(** * Build orchestration scripts of the ESP32-C3 IoT workspace

    A shallow embedding of [build_test_all.py] (the full runner, class
    [BuildTester] and its [main]) and of [test_working_modules.py] (the
    quick probe), with the properties of their specification.

    Modelling conventions.
    - Python [str] is [string]; case folding and whitespace are those of
      Python on ASCII characters, every other character is left alone by
      [lower] and is not whitespace.
    - A Python exception is a value of [exn]; code that can raise lives in
      the monad [M], whose state survives a raise as Python's mutations do.
      Asynchronous interrupts, which derive from [BaseException] only, are
      outside the model.
    - The operating system (processes, file system) is the class [OS]: an
      abstract world threaded through every call. Each process invocation
      is also logged in [calls], so that the sequence of invocations of a
      run can be stated.
    - Console output does not influence control flow and is left out, with
      two exceptions: the lines in which [main] echoes its arguments are
      kept in [console], and the success-rate text of the report is
      evaluated, because its evaluation can raise. *)

From Stdlib Require Import List String Ascii Bool Arith ZArith Lia.
From Stdlib Require Import Floats.SpecFloat.
From Stdlib Require Import DecimalString.
From Stdlib Require Import Sorting.Permutation.
Import ListNotations.
Open Scope list_scope.
Open Scope string_scope.

Set Implicit Arguments.

(** ** Python strings *)

Module PyStr.

Definition LF : ascii := "010"%char.

(** [s1 + "\n" + s2] *)
Definition nl : string := String LF EmptyString.

(** [str.isspace] on one ASCII character: TAB, LF, VT, FF, CR,
    FS, GS, RS, US and the space. *)
Definition isspace (c : ascii) : bool :=
  let n := nat_of_ascii c in
  (((9 <=? n) && (n <=? 13)) || ((28 <=? n) && (n <=? 31)) || (n =? 32))%nat.

Definition lower_char (c : ascii) : ascii :=
  let n := nat_of_ascii c in
  if ((65 <=? n) && (n <=? 90))%nat then ascii_of_nat (n + 32) else c.

(** [s.lower()] *)
Fixpoint lower (s : string) : string :=
  match s with
  | EmptyString => EmptyString
  | String c r => String (lower_char c) (lower r)
  end.

Fixpoint lstrip (s : string) : string :=
  match s with
  | EmptyString => EmptyString
  | String c r => if isspace c then lstrip r else s
  end.

Fixpoint rstrip (s : string) : string :=
  match s with
  | EmptyString => EmptyString
  | String c r =>
      match rstrip r with
      | EmptyString => if isspace c then EmptyString else String c EmptyString
      | r' => String c r'
      end
  end.

(** [s.strip()] *)
Definition strip (s : string) : string := rstrip (lstrip s).

(** [s.startswith(p)] *)
Fixpoint startswith (p s : string) : bool :=
  match p, s with
  | EmptyString, _ => true
  | String _ _, EmptyString => false
  | String a p', String b s' => Ascii.eqb a b && startswith p' s'
  end.

(** [p in s] *)
Fixpoint contains (p s : string) : bool :=
  startswith p s ||
  match s with
  | EmptyString => false
  | String _ r => contains p r
  end.

(** [s.split('\n')]: never empty, one more piece than there are
    line feeds. *)
Fixpoint split_lines (s : string) : list string :=
  match s with
  | EmptyString => [EmptyString]
  | String c r =>
      if Ascii.eqb c LF then EmptyString :: split_lines r
      else match split_lines r with
           | [] => [String c EmptyString]
           | h :: t => String c h :: t
           end
  end.

(** [s[:n]] *)
Definition take (n : nat) (s : string) : string := substring 0 n s.

(** [sep.join(xs)] *)
Fixpoint join (sep : string) (xs : list string) : string :=
  match xs with
  | [] => EmptyString
  | [x] => x
  | x :: r => x ++ sep ++ join sep r
  end.

(** truth value of a string: empty is false *)
Definition truthy (s : string) : bool :=
  match s with EmptyString => false | _ => true end.

(** truth value of a value that is [None] or a string *)
Definition truthy_opt (o : option string) : bool :=
  match o with None => false | Some s => truthy s end.

(** [str(n)] for a non-negative integer *)
Definition str_of_nat (n : nat) : string :=
  NilZero.string_of_uint (Nat.to_uint n).

End PyStr.

(** ** The warning scanner, [BuildTester.detect_warnings] *)

Definition warning_patterns : list string :=
  [ "warning:"; "unused"; "dead_code"; "deprecated";
    "unreachable_code"; "non_snake_case" ].

(** The inner loop over the patterns for one line: the first pattern found
    in the lowercased line appends the stripped line and breaks. *)
Fixpoint scan_line (patterns : list string) (line : string)
    (warnings : list string) : list string :=
  match patterns with
  | [] => warnings
  | pattern :: rest =>
      if PyStr.contains pattern (PyStr.lower line)
      then (warnings ++ [PyStr.strip line])%list
      else scan_line rest line warnings
  end.

Definition detect_warnings (stdout stderr : string) : list string :=
  let combined_output := stdout ++ PyStr.nl ++ stderr in
  fold_left (fun warnings line => scan_line warning_patterns line warnings)
            (PyStr.split_lines combined_output) [].

(** The scanner in the words of the specification: a line is a warning
    line when its lowercased form contains at least one marker. *)
Definition is_warning_line (line : string) : bool :=
  existsb (fun pattern => PyStr.contains pattern (PyStr.lower line))
          warning_patterns.

Definition combined_lines (stdout stderr : string) : list string :=
  PyStr.split_lines (stdout ++ PyStr.nl ++ stderr).

(** the reading of the specification: the matching lines themselves *)
Definition spec_warning_lines (stdout stderr : string) : list string :=
  filter is_warning_line (combined_lines stdout stderr).

(** number of different strings in a list *)
Definition count_distinct (xs : list string) : nat :=
  List.length (nodup string_dec xs).

(** ** Exceptions and the effect monad *)

(** The exceptions the scripts can meet. [subprocess.TimeoutExpired] has a
    handler of its own in the source; every other subclass of [Exception]
    is carried with its class name and with [str(e)]. *)
Inductive exn : Type :=
| TimeoutExpired
| Exception (cls msg : string).

Definition ZeroDivisionError : exn :=
  Exception "ZeroDivisionError" "division by zero".

Definition OverflowError : exn :=
  Exception "OverflowError" "integer division result too large for a float".

(** the outcome of evaluating an expression: it raises or it has a value *)
Definition result (A : Type) : Type := (exn + A)%type.

(** Computations over a mutable state [S] that may raise. *)
Definition M (S A : Type) : Type := S -> result A * S.

Definition ret {S A} (a : A) : M S A := fun s => (inr a, s).

Definition raise {S A} (e : exn) : M S A := fun s => (inl e, s).

Definition bind {S A B} (c : M S A) (k : A -> M S B) : M S B :=
  fun s =>
    match c s with
    | (inr a, s') => k a s'
    | (inl e, s') => (inl e, s')
    end.

Declare Scope py_scope.
Delimit Scope py_scope with py.
Notation "x <- c ;; k" := (bind c (fun x => k))
  (at level 61, c at next level, right associativity) : py_scope.
Notation "' pat <- c ;; k" := (bind c (fun x => match x with pat => k end))
  (at level 61, pat pattern, c at next level, right associativity) : py_scope.
Notation "c ;; k" := (bind c (fun _ => k))
  (at level 61, right associativity) : py_scope.
Open Scope py_scope.

(** [try: body except ...]: [handler e] is the clause that matches [e],
    if there is one. *)
Definition try_except {S A} (body : M S A) (handler : exn -> option (M S A))
    : M S A :=
  fun s =>
    match body s with
    | (inl e, s') =>
        match handler e with
        | Some h => h s'
        | None => (inl e, s')
        end
    | r => r
    end.

Definition get {S} : M S S := fun s => (inr s, s).

Definition modify {S} (f : S -> S) : M S unit := fun s => (inr tt, f s).

(** the value of an expression that may raise *)
Definition eval {S A} (r : result A) : M S A := fun s => (r, s).

(** [for x in xs: body x] *)
Fixpoint for_each {S A} (xs : list A) (body : A -> M S unit) : M S unit :=
  match xs with
  | [] => ret tt
  | x :: rest => body x ;; for_each rest body
  end.

(** ** Floating point: [a / b * 100] and the format [.1f] *)

Module PyFloat.

Definition prec : Z := 53.
Definition emax : Z := 1024.

(** an integer as the exact binary number it is *)
Definition of_nat (n : nat) : spec_float :=
  match n with
  | O => S754_zero false
  | _ => S754_finite false (Pos.of_nat n) 0
  end.

(** [a / b] on integers: the correctly rounded quotient; it raises on a
    zero divisor and when the quotient is too large for a float. *)
Definition int_truediv (a b : nat) : result spec_float :=
  match b with
  | O => inl ZeroDivisionError
  | _ =>
      match SFdiv prec emax (of_nat a) (of_nat b) with
      | S754_infinity _ => inl OverflowError
      | q => inr q
      end
  end.

(** [x * 100] *)
Definition times_100 (x : spec_float) : spec_float :=
  SFmul prec emax x (of_nat 100).

(** [num / den] rounded to the nearest integer, ties to even ([den > 0]) *)
Definition round_half_even (num den : Z) : Z :=
  let q := (num / den)%Z in
  let r := (num mod den)%Z in
  if (2 * r <? den)%Z then q
  else if (den <? 2 * r)%Z then (q + 1)%Z
  else if Z.even q then q else (q + 1)%Z.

========

Once the line containing "the monad [M], whose" has been set down, nothing more is wanted; set down each line of the listing above up to it exactly, starting with the first.

| RESPONSE |
(** * Build orchestration scripts of the ESP32-C3 IoT workspace

    A shallow embedding of [build_test_all.py] (the full runner, class
    [BuildTester] and its [main]) and of [test_working_modules.py] (the
    quick probe), with the properties of their specification.

    Modelling conventions.
    - Python [str] is [string]; case folding and whitespace are those of
      Python on ASCII characters, every other character is left alone by
      [lower] and is not whitespace.
    - A Python exception is a value of [exn]; code that can raise lives in
      the monad [M], whose state survives a raise as Python's mutations do.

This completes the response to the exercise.